▸ **Entries supplied**:
(** *** The query for an existing options node *)

(** The filters for the user-specified other option attributes. *)
Fixpoint kwargs_filters (kw : dict) : M World (list filter_item) :=
  match kw with
  | [] => ret []
  | (attr, val) :: kw' =>
      do fs <-
        match val with
        | VList _ => warn (ListQueryAttribute attr) ;; ret []
        | VDict items =>
            (fix sub (items : list (string * value)) : M World (list filter_item) :=
               match items with
               | [] => ret []
               | (subattr, subvalue) :: items' =>
                   do f <-
                     (if is_dict subvalue || is_list subvalue
                      then warn (NestedQueryAttribute attr subattr) ;; ret []
                      else ret [([attr; subattr], Equals subvalue)]);
                   do fs <- sub items';
                   ret (f ++ fs)
               end) items
        | _ => ret [([attr], Equals val)]
        end;
      do fs' <- kwargs_filters kw';
      ret (fs ++ fs')
  end.

Definition account_pattern (account : string) : string :=
  "%--account=" +:+ account +:+ "%".

Definition query_filters (a : Arguments) (queue_name : option string)
    (valid_kwargs : dict) : M World (list filter_item) :=
  let f_queue :=
    if str_truthy queue_name
    then [(["queue_name"], Equals (VStr (default "" queue_name)))] else [] in
  let f_account :=
    if str_truthy (account a)
    then [(["custom_scheduler_commands"],
           ILike (account_pattern (default "" (account a))))] else [] in
  let f_withmpi :=
    if withmpi a then [(["withmpi"], Equals (VBool true))] else [] in
  do fs <- kwargs_filters valid_kwargs;
  ret (f_queue ++ f_account ++ f_withmpi ++ fs).

(** *** The number of MPI processes of a created options node *)

(** "first try: if queue_name is given, existing options with that
    queue name": the values found, in order. *)
Fixpoint queue_mpiprocs (queue_opts : list dict)
    (node_totmpi node_mpiper : list value)
    : result (list value * list value) :=
  match queue_opts with
  | [] => Ok (node_totmpi, node_mpiper)
  | attrs :: rest =>
      if get_truthy attrs "withmpi" && get_truthy attrs "resources" then
        match get attrs "resources" with
        | Some (VDict resources) =>
            let totmpi := default VNone (get resources "tot_num_mpiprocs") in
            let mpiper := default VNone (get resources "num_mpiprocs_per_machine") in
            queue_mpiprocs rest
              (if truthy totmpi then node_totmpi ++ [totmpi] else node_totmpi)
              (if truthy mpiper then node_mpiper ++ [mpiper] else node_mpiper)
        | _ => Raise AttributeError
        end
      else queue_mpiprocs rest node_totmpi node_mpiper
  end.
(** X29. Two attempts on one window: when the first succeeds, the second is
    turned away and changes nothing, in the same process or after a
    restart, whatever the exchange, the signal and the configuration are
    the second time. *)
Remark second_buy_rejected env1 env2 sig1 sig2 market config1 config2 w :
  TradeLog.readable (ledger w) = true ->
  success (fst (executeBuy env1 sig1 market config1 w)) = true ->
  let w1 := snd (executeBuy env1 sig1 market config1 w) in
  (snd (executeBuy env2 sig2 market config2 w1) = w1
   /\ success (fst (executeBuy env2 sig2 market config2 w1)) = false)
  /\ forall now,
       snd (executeBuy env2 sig2 market config2 (restart now w1)) = restart now w1
       /\ success (fst (executeBuy env2 sig2 market config2 (restart now w1))) = false.
Proof.
  intros Hrec Hok w1.
  destruct (executeBuy_success_logged _ _ _ _ _ Hok Hrec) as [Hrec1 Hbuy1].
  fold w1 in Hrec1, Hbuy1.
  assert (Hseen : TradeLog.hasBoughtSlug (MarketDiscovery.slug market) (ledger w1) = true)
    by now rewrite hasBoughtSlug_readable.
  split; [| intros now].
  - destruct (@executeBuy_already_bought env2 sig2 market config2 w1 Hseen) as [A [B _]].
    now split.
  - destruct (@executeBuy_already_bought env2 sig2 market config2 (restart now w1) Hseen)
      as [A [B _]].
    now split.
Qed.

End ExecutorFacts.



(** ** Redemption sweep *)

Section SweepLedger.
Import TradeLog.
Import Redeemer.

Lemma ledger_waitAttempts tx left : forall attempt r,
  ledger (snd (waitAttempts tx attempt left r)) = ledger r.
Proof.
  induction left as [|left IH]; intros attempt r; simpl; auto.
  destruct (wait tx attempt); simpl; auto.
  now rewrite IH.
Qed.

Lemma ledger_waitForTx tx r : ledger (snd (waitForTx tx r)) = ledger r.
Proof.
  unfold waitForTx.
  pose proof (ledger_waitAttempts tx 3 0 r) as H.
  destruct (waitAttempts tx 0 3 r) as [[receipt|] r']; simpl in *; auto.
  destruct (getTransactionReceipt tx) as [[receipt|]|err]; simpl; auto.
  now destruct (negb _).
Qed.

Lemma ledger_redeemToken env i j slug cid tokenId bal r :
  ledger (runOf (redeemToken env i j slug cid tokenId bal r)) = ledger r.
Proof.
  unfold redeemToken.
  destruct (proxy env i j) as [tx | err].
  - match goal with |- context [waitForTx tx ?r0] =>
      pose proof (ledger_waitForTx tx r0) as H;
      destruct (waitForTx tx r0) as [receipt r']
    end.
    simpl in H. destruct receipt as [rc|]; simpl; auto.
    destruct (Z.eqb (receiptStatus rc) 1); simpl; auto.
    destruct (Z.eqb (receiptStatus rc) 0); simpl; auto.
  - now destruct (includes _ _).
Qed.

Lemma ledger_sweepTokens env funder i slug cid tokenIds : forall j r,
  ledger (runOf (sweepTokens env funder i j slug cid tokenIds r)) = ledger r.
Proof.
  induction tokenIds as [|tokenId rest IH]; intros j r; simpl; auto.
  destruct (balanceOf env i j) as [bal|]; [| now rewrite IH].
  destruct (Z.gtb bal 0); [| now rewrite IH].
  match goal with |- context [redeemToken env i j slug cid tokenId bal ?r0] =>
    pose proof (ledger_redeemToken env i j slug cid tokenId bal r0) as H;
    destruct (redeemToken env i j slug cid tokenId bal r0) as [r' | r']
  end; simpl in *; auto.
  now rewrite IH.
Qed.

Lemma winnerScan_decodes labels prices winner :
  winnerScan labels prices = Some winner ->
  exists p, In (Some p) prices /\ p == 1.
Proof.
  revert labels. induction prices as [|q qs IH]; intros labels; simpl; [discriminate|].
  destruct (isOne q) eqn:E.
  - intros _. destruct q as [p|]; [| discriminate].
    exists p. split; [now left | now apply Qeq_bool_iff].
  - intros H. destruct (IH _ H) as [p [Hin Hp]]. exists p. auto.
Qed.

Lemma getWinner_decodable market winner :
  getWinner market = Some winner -> decodable market.
Proof.
  unfold getWinner, decodable.
  destruct (rawOutcomes market) as [[labels prices]|]; [| discriminate].
  intros H. destruct (winnerScan_decodes _ _ H) as [p Hp].
  exists labels, prices, p. auto.
Qed.

(** What one window does to the ledger: nothing, or the one resolution of
    its slug, and that only for a decodable winner not yet recorded. *)
Lemma ledger_sweepWindow env funder i r :
  ledger (runOf (sweepWindow env funder i r)) = ledger r
  \/ exists market winner,
       fetchMarket env i = FetchOk market
       /\ getWinner market = Some winner
       /\ decodable market
       /\ hasResolution (slugOfWindow env i) (ledger r) = false
       /\ ledger (runOf (sweepWindow env funder i r))
          = logResolution (timeAt env i) (slugOfWindow env i) winner (ledger r).
Proof.
  unfold sweepWindow.
  destruct (fetchMarket env i) as [| | |market] eqn:F; simpl; auto.
  destruct (rawConditionId market) as [cid|]; simpl; auto.
  assert (Hnote : forall r0 : Run,
            ledger r0 = ledger (noteResolution env i (slugOfWindow env i) market
                                  (emit [EvFetch (slugOfWindow env i)] r)) ->
            ledger r0 = ledger r
            \/ exists market' winner,
                 FetchOk market = FetchOk market'
                 /\ getWinner market' = Some winner
                 /\ decodable market'
                 /\ hasResolution (slugOfWindow env i) (ledger r) = false
                 /\ ledger r0 = logResolution (timeAt env i) (slugOfWindow env i)
                                  winner (ledger r)).
  { intros r0 ->. unfold noteResolution.
    destruct (getWinner market) as [winner|] eqn:W; simpl; auto.
    destruct (hasResolution (slugOfWindow env i) (ledger r)) eqn:Hres; simpl; auto.
    right. exists market, winner. repeat split; auto.
    now apply getWinner_decodable with winner. }
  destruct (clobTokenIds market) as [tokenIds|]; [| now apply Hnote].
  apply Hnote. now rewrite ledger_sweepTokens.
Qed.











End SweepLedger.

Example two_sweeps_one_resolution :
  TradeLog.linesOf (Redeemer.runSteps Samples.twoSweeps None)
  = [TradeLog.Parsed (TradeLog.Resolution
       {| TradeLog.res_time := 2000010000;
          TradeLog.res_slug := "btc-updown-15m-1998900";
          TradeLog.resolved := Guardrails.Up |});
     TradeLog.Parsed (TradeLog.Buy
       {| TradeLog.buy_time := 2000100000;
          TradeLog.buy_slug := "btc-updown-15m-1999800";
          TradeLog.buy_outcome := Guardrails.Up;
          TradeLog.buy_price := 62 # 100; TradeLog.buy_size := 16;
          TradeLog.buy_cost := 992 # 100; TradeLog.buy_orderId := "dry-run" |})].
Proof. vm_compute. reflexivity. Qed.



Section SweepControl.
Import Redeemer.

Lemma sweepTokens_app env funder i slug cid before rest : forall j r,
  sweepTokens env funder i j slug cid (before ++ rest) r
  = match sweepTokens env funder i j slug cid before r with
    | Return r' => Return r'
    | Continue r' => sweepTokens env funder i (j + length before) slug cid rest r'
    end.
Proof.
  induction before as [|tokenId before IH]; intros j r; simpl.
  - now rewrite Nat.add_0_r.
  - destruct (balanceOf env i j) as [bal|].
    + destruct (Z.gtb bal 0).
      * destruct (redeemToken _ _ _ _ _ _ _ _) as [r' | r']; auto.
        now rewrite IH, Nat.add_succ_r.
      * now rewrite IH, Nat.add_succ_r.
    + now rewrite IH, Nat.add_succ_r.
Qed.

Lemma sweepWindows_app env funder before rest : forall r,
  sweepWindows env funder (before ++ rest) r
  = match sweepWindows env funder before r with
    | Return r' => Return r'
    | Continue r' => sweepWindows env funder rest r'
    end.
Proof.
  induction before as [|i before IH]; intros r; simpl; auto.
  destruct (sweepWindow env funder i r) as [r' | r']; auto.
Qed.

▸ **Your objective**: Send back an exact copy of only the lines from the line with "unfold redeemToken." up to and including the line with "exists p, In (Some p) prices /\ p == 1." in the data above.

▸ **Answer to this task**:
  unfold redeemToken.
  destruct (proxy env i j) as [tx | err].
  - match goal with |- context [waitForTx tx ?r0] =>
      pose proof (ledger_waitForTx tx r0) as H;
      destruct (waitForTx tx r0) as [receipt r']
    end.
    simpl in H. destruct receipt as [rc|]; simpl; auto.
    destruct (Z.eqb (receiptStatus rc) 1); simpl; auto.
    destruct (Z.eqb (receiptStatus rc) 0); simpl; auto.
  - now destruct (includes _ _).
Qed.

Lemma ledger_sweepTokens env funder i slug cid tokenIds : forall j r,
  ledger (runOf (sweepTokens env funder i j slug cid tokenIds r)) = ledger r.
Proof.
  induction tokenIds as [|tokenId rest IH]; intros j r; simpl; auto.
  destruct (balanceOf env i j) as [bal|]; [| now rewrite IH].
  destruct (Z.gtb bal 0); [| now rewrite IH].
  match goal with |- context [redeemToken env i j slug cid tokenId bal ?r0] =>
    pose proof (ledger_redeemToken env i j slug cid tokenId bal r0) as H;
    destruct (redeemToken env i j slug cid tokenId bal r0) as [r' | r']
  end; simpl in *; auto.
  now rewrite IH.
Qed.

Lemma winnerScan_decodes labels prices winner :
  winnerScan labels prices = Some winner ->
  exists p, In (Some p) prices /\ p == 1.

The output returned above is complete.